■ WHAT IS BEING ASKED:
The complete listing that follows is to be set down again, exactly as it appears.

RECORDS TO PROCESS: Begin

(** * Tabular configuration compiler: Excel sheets to generated Python modules

    A shallow embedding of [utils/excel_to_code.py] (class
    [ExcelToCodeConverter]) and [utils/config_manager.py] (class
    [ConfigManager]), and the properties of the compile / validate / cache /
    reload pipeline.

    Conventions of the embedding.
    - A Python [str] is a Rocq [string]: the bytes of its UTF-8 encoding.
      The delimiters the code looks for (brackets, commas, quotes,
      backslashes, ASCII white space) are single bytes that never occur
      inside a multi-byte sequence, so slicing by one such character is
      slicing by one byte.  [lower], [upper] and [strip] act on ASCII
      letters and ASCII white space.
    - Python [int] is [Z].  Python [float] is a type the development is
      parametric in, with the conversions the code calls.
    - [st_mtime] time stamps are [Z]: the code only compares them.
    - Python dictionaries that are iterated (the compiled data) are
      association lists in insertion order; the dictionaries used as plain
      maps (recorded times, loaded modules, directories) are [gmap]s.
    - A caught exception is the [None] of an [option]; log lines are not part
      of the state. *)

From Stdlib Require Import ZArith Ascii String.
From stdpp Require Import base option list strings pretty gmap fin_maps sorting.

Set Warnings "-register-all".

Local Open Scope Z_scope.

(** ** Python string primitives *)

(** The double quote character (decimal 34). *)
Definition dquote : ascii := "034"%char.
(** The backslash (decimal 92). *)
Definition backslash : ascii := "092"%char.
Definition LF : ascii := "010"%char.
Definition CR : ascii := "013"%char.
Definition TAB : ascii := "009"%char.

Definition str1 (c : ascii) : string := String c EmptyString.

(** [s.replace(c, r)] for a one-character [c]. *)
Fixpoint str_replace (c : ascii) (r : string) (s : string) : string :=
  match s with
  | EmptyString => EmptyString
  | String a s' =>
      if Ascii.eqb a c then r +:+ str_replace c r s'
      else String a (str_replace c r s')
  end.

(** [c in s] for a one-character [c]. *)
Fixpoint str_contains (c : ascii) (s : string) : bool :=
  match s with
  | EmptyString => false
  | String a s' => Ascii.eqb a c || str_contains c s'
  end.

(** ASCII white space as [str.strip] and [str.isspace] see it: TAB, LF, VT,
    FF, CR, the separators FS, GS, RS, US, and the space. *)
Definition py_isspace (a : ascii) : bool :=
  let n := N_of_ascii a in
  ((9 <=? n) && (n <=? 13) || (28 <=? n) && (n <=? 32))%N.

Fixpoint lstrip (s : string) : string :=
  match s with
  | EmptyString => EmptyString
  | String a s' => if py_isspace a then lstrip s' else s
  end.

(** Drops the trailing white space: a character is kept when it is not a
    space or when something is kept after it. *)
Fixpoint rstrip (s : string) : string :=
  match s with
  | EmptyString => EmptyString
  | String a s' =>
      match rstrip s' with
      | EmptyString => if py_isspace a then EmptyString else str1 a
      | t => String a t
      end
  end.

(** [s.strip()] *)
Definition strip (s : string) : string := rstrip (lstrip s).

(** [s.startswith(c)] and [s.endswith(c)] for a one-character [c]. *)
Definition startswith (c : ascii) (s : string) : bool :=
  match s with
  | String a _ => Ascii.eqb a c
  | EmptyString => false
  end.

Fixpoint endswith (c : ascii) (s : string) : bool :=
  match s with
  | EmptyString => false
  | String a EmptyString => Ascii.eqb a c
  | String _ s' => endswith c s'
  end.

(** [s[:-1]] *)
Fixpoint drop_last (s : string) : string :=
  match s with
  | EmptyString => EmptyString
  | String _ EmptyString => EmptyString
  | String a s' => String a (drop_last s')
  end.

(** [s[1:-1]] *)
Definition slice_1_m1 (s : string) : string :=
  match s with
  | EmptyString => EmptyString
  | String _ s' => drop_last s'
  end.

(** [s.split(c)] for a one-character separator: never the empty list. *)
Fixpoint str_split (c : ascii) (s : string) : list string :=
  match s with
  | EmptyString => [EmptyString]
  | String a s' =>
      if Ascii.eqb a c then EmptyString :: str_split c s'
      else match str_split c s' with
           | w :: ws => String a w :: ws
           | [] => [str1 a]
           end
  end.

Definition ascii_lower (a : ascii) : ascii :=
  let n := N_of_ascii a in
  if ((65 <=? n) && (n <=? 90))%N then ascii_of_N (n + 32) else a.

Definition ascii_upper (a : ascii) : ascii :=
  let n := N_of_ascii a in
  if ((97 <=? n) && (n <=? 122))%N then ascii_of_N (n - 32) else a.

Fixpoint str_map (f : ascii → ascii) (s : string) : string :=
  match s with
  | EmptyString => EmptyString
  | String a s' => String (f a) (str_map f s')
  end.

(** [s.lower()] and [s.upper()] *)
Definition lower : string → string := str_map ascii_lower.
Definition upper : string → string := str_map ascii_upper.

(** [' ' * n] *)
Fixpoint spaces (n : nat) : string :=
  match n with
  | O => EmptyString
  | S n' => String " " (spaces n')
  end.

(** [sep.join(items)] *)
Fixpoint str_join (sep : string) (items : list string) : string :=
  match items with
  | [] => EmptyString
  | [x] => x
  | x :: rest => x +:+ sep +:+ str_join sep rest
  end.

(** ** [_escape_string] *)

(** The five replacements in the order of the source: the double quote first,
    the backslash second, then line feed, carriage return and tab; the result
    is wrapped in double quotes. *)
Definition _escape_string (s : string) : string :=
  let s := str_replace dquote (String backslash (str1 dquote)) s in
  let s := str_replace backslash (String backslash (str1 backslash)) s in
  let s := str_replace LF (String backslash "n") s in
  let s := str_replace CR (String backslash "r") s in
  let s := str_replace TAB (String backslash "t") s in
  str1 dquote +:+ s +:+ str1 dquote.

(** The five replacements alone, before the quotes are put around. *)
Definition escape_body (s : string) : string :=
  str_replace TAB (String backslash "t")
    (str_replace CR (String backslash "r")
       (str_replace LF (String backslash "n")
          (str_replace backslash (String backslash (str1 backslash))
             (str_replace dquote (String backslash (str1 dquote)) s)))).

(** ** Reading a string literal back

    What the Python lexer makes of a text that should be a double-quoted
    string literal (adjacent literals are concatenated, as in Python). *)

Inductive lit_result :=
  | LitOk (s : string)       (* the text denotes this string *)
  | LitSyntaxError           (* the lexer rejects the text *)
  | LitOther.                (* the text leaves the fragment modelled here *)

Definition lit_cons (c : ascii) (r : lit_result) : lit_result :=
  match r with
  | LitOk s => LitOk (String c s)
  | other => other
  end.

Definition lit_cons2 (c d : ascii) (r : lit_result) : lit_result :=
  lit_cons c (lit_cons d r).

Inductive escape_meaning :=
  | EscChar (c : ascii)      (* a recognised one-character escape *)
  | EscLineJoin              (* backslash-newline: nothing *)
  | EscNumeric               (* octal, \x, \u, \U, \N: not modelled *)
  | EscKeep.                 (* unrecognised: backslash and character stay *)

Definition decode_escape (e : ascii) : escape_meaning :=
  if Ascii.eqb e backslash then EscChar backslash
  else if Ascii.eqb e dquote then EscChar dquote
  else if Ascii.eqb e "'" then EscChar "'"
  else if Ascii.eqb e "n" then EscChar LF
  else if Ascii.eqb e "r" then EscChar CR
  else if Ascii.eqb e "t" then EscChar TAB
  else if Ascii.eqb e "a" then EscChar "007"
  else if Ascii.eqb e "b" then EscChar "008"
  else if Ascii.eqb e "f" then EscChar "012"
  else if Ascii.eqb e "v" then EscChar "011"
  else if Ascii.eqb e LF then EscLineJoin
  else if ((48 <=? N_of_ascii e) && (N_of_ascii e <=? 55))%N then EscNumeric
  else if Ascii.eqb e "x" || Ascii.eqb e "u" || Ascii.eqb e "U"
          || Ascii.eqb e "N" then EscNumeric
  else EscKeep.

RECORDS TO PROCESS: End

■ RESPONSE:
(** * Tabular configuration compiler: Excel sheets to generated Python modules

    A shallow embedding of [utils/excel_to_code.py] (class
    [ExcelToCodeConverter]) and [utils/config_manager.py] (class
    [ConfigManager]), and the properties of the compile / validate / cache /
    reload pipeline.

    Conventions of the embedding.
    - A Python [str] is a Rocq [string]: the bytes of its UTF-8 encoding.
      The delimiters the code looks for (brackets, commas, quotes,
      backslashes, ASCII white space) are single bytes that never occur
      inside a multi-byte sequence, so slicing by one such character is
      slicing by one byte.  [lower], [upper] and [strip] act on ASCII
      letters and ASCII white space.
    - Python [int] is [Z].  Python [float] is a type the development is
      parametric in, with the conversions the code calls.
    - [st_mtime] time stamps are [Z]: the code only compares them.
    - Python dictionaries that are iterated (the compiled data) are
      association lists in insertion order; the dictionaries used as plain
      maps (recorded times, loaded modules, directories) are [gmap]s.
    - A caught exception is the [None] of an [option]; log lines are not part
      of the state. *)

From Stdlib Require Import ZArith Ascii String.
From stdpp Require Import base option list strings pretty gmap fin_maps sorting.

Set Warnings "-register-all".

Local Open Scope Z_scope.

(** ** Python string primitives *)

(** The double quote character (decimal 34). *)
Definition dquote : ascii := "034"%char.
(** The backslash (decimal 92). *)
Definition backslash : ascii := "092"%char.
Definition LF : ascii := "010"%char.
Definition CR : ascii := "013"%char.
Definition TAB : ascii := "009"%char.

Definition str1 (c : ascii) : string := String c EmptyString.

(** [s.replace(c, r)] for a one-character [c]. *)
Fixpoint str_replace (c : ascii) (r : string) (s : string) : string :=
  match s with
  | EmptyString => EmptyString
  | String a s' =>
      if Ascii.eqb a c then r +:+ str_replace c r s'
      else String a (str_replace c r s')
  end.

(** [c in s] for a one-character [c]. *)
Fixpoint str_contains (c : ascii) (s : string) : bool :=
  match s with
  | EmptyString => false
  | String a s' => Ascii.eqb a c || str_contains c s'
  end.

(** ASCII white space as [str.strip] and [str.isspace] see it: TAB, LF, VT,
    FF, CR, the separators FS, GS, RS, US, and the space. *)
Definition py_isspace (a : ascii) : bool :=
  let n := N_of_ascii a in
  ((9 <=? n) && (n <=? 13) || (28 <=? n) && (n <=? 32))%N.

Fixpoint lstrip (s : string) : string :=
  match s with
  | EmptyString => EmptyString
  | String a s' => if py_isspace a then lstrip s' else s
  end.

(** Drops the trailing white space: a character is kept when it is not a
    space or when something is kept after it. *)
Fixpoint rstrip (s : string) : string :=
  match s with
  | EmptyString => EmptyString
  | String a s' =>
      match rstrip s' with
      | EmptyString => if py_isspace a then EmptyString else str1 a
      | t => String a t
      end
  end.

(** [s.strip()] *)
Definition strip (s : string) : string := rstrip (lstrip s).

(** [s.startswith(c)] and [s.endswith(c)] for a one-character [c]. *)
Definition startswith (c : ascii) (s : string) : bool :=
  match s with
  | String a _ => Ascii.eqb a c
  | EmptyString => false
  end.

Fixpoint endswith (c : ascii) (s : string) : bool :=
  match s with
  | EmptyString => false
  | String a EmptyString => Ascii.eqb a c
  | String _ s' => endswith c s'
  end.

(** [s[:-1]] *)
Fixpoint drop_last (s : string) : string :=
  match s with
  | EmptyString => EmptyString
  | String _ EmptyString => EmptyString
  | String a s' => String a (drop_last s')
  end.

(** [s[1:-1]] *)
Definition slice_1_m1 (s : string) : string :=
  match s with
  | EmptyString => EmptyString
  | String _ s' => drop_last s'
  end.

(** [s.split(c)] for a one-character separator: never the empty list. *)
Fixpoint str_split (c : ascii) (s : string) : list string :=
  match s with
  | EmptyString => [EmptyString]
  | String a s' =>
      if Ascii.eqb a c then EmptyString :: str_split c s'
      else match str_split c s' with
           | w :: ws => String a w :: ws
           | [] => [str1 a]
           end
  end.

Definition ascii_lower (a : ascii) : ascii :=
  let n := N_of_ascii a in
  if ((65 <=? n) && (n <=? 90))%N then ascii_of_N (n + 32) else a.

Definition ascii_upper (a : ascii) : ascii :=
  let n := N_of_ascii a in
  if ((97 <=? n) && (n <=? 122))%N then ascii_of_N (n - 32) else a.

Fixpoint str_map (f : ascii → ascii) (s : string) : string :=
  match s with
  | EmptyString => EmptyString
  | String a s' => String (f a) (str_map f s')
  end.

(** [s.lower()] and [s.upper()] *)
Definition lower : string → string := str_map ascii_lower.
Definition upper : string → string := str_map ascii_upper.

(** [' ' * n] *)
Fixpoint spaces (n : nat) : string :=
  match n with
  | O => EmptyString
  | S n' => String " " (spaces n')
  end.

(** [sep.join(items)] *)
Fixpoint str_join (sep : string) (items : list string) : string :=
  match items with
  | [] => EmptyString
  | [x] => x
  | x :: rest => x +:+ sep +:+ str_join sep rest
  end.

(** ** [_escape_string] *)

(** The five replacements in the order of the source: the double quote first,
    the backslash second, then line feed, carriage return and tab; the result
    is wrapped in double quotes. *)
Definition _escape_string (s : string) : string :=
  let s := str_replace dquote (String backslash (str1 dquote)) s in
  let s := str_replace backslash (String backslash (str1 backslash)) s in
  let s := str_replace LF (String backslash "n") s in
  let s := str_replace CR (String backslash "r") s in
  let s := str_replace TAB (String backslash "t") s in
  str1 dquote +:+ s +:+ str1 dquote.

(** The five replacements alone, before the quotes are put around. *)
Definition escape_body (s : string) : string :=
  str_replace TAB (String backslash "t")
    (str_replace CR (String backslash "r")
       (str_replace LF (String backslash "n")
          (str_replace backslash (String backslash (str1 backslash))
             (str_replace dquote (String backslash (str1 dquote)) s)))).

(** ** Reading a string literal back

    What the Python lexer makes of a text that should be a double-quoted
    string literal (adjacent literals are concatenated, as in Python). *)

Inductive lit_result :=
  | LitOk (s : string)       (* the text denotes this string *)
  | LitSyntaxError           (* the lexer rejects the text *)
  | LitOther.                (* the text leaves the fragment modelled here *)

Definition lit_cons (c : ascii) (r : lit_result) : lit_result :=
  match r with
  | LitOk s => LitOk (String c s)
  | other => other
  end.

Definition lit_cons2 (c d : ascii) (r : lit_result) : lit_result :=
  lit_cons c (lit_cons d r).

Inductive escape_meaning :=
  | EscChar (c : ascii)      (* a recognised one-character escape *)
  | EscLineJoin              (* backslash-newline: nothing *)
  | EscNumeric               (* octal, \x, \u, \U, \N: not modelled *)
  | EscKeep.                 (* unrecognised: backslash and character stay *)

Definition decode_escape (e : ascii) : escape_meaning :=
  if Ascii.eqb e backslash then EscChar backslash
  else if Ascii.eqb e dquote then EscChar dquote
  else if Ascii.eqb e "'" then EscChar "'"
  else if Ascii.eqb e "n" then EscChar LF
  else if Ascii.eqb e "r" then EscChar CR
  else if Ascii.eqb e "t" then EscChar TAB
  else if Ascii.eqb e "a" then EscChar "007"
  else if Ascii.eqb e "b" then EscChar "008"
  else if Ascii.eqb e "f" then EscChar "012"
  else if Ascii.eqb e "v" then EscChar "011"
  else if Ascii.eqb e LF then EscLineJoin
  else if ((48 <=? N_of_ascii e) && (N_of_ascii e <=? 55))%N then EscNumeric
  else if Ascii.eqb e "x" || Ascii.eqb e "u" || Ascii.eqb e "U"
          || Ascii.eqb e "N" then EscNumeric
  else EscKeep.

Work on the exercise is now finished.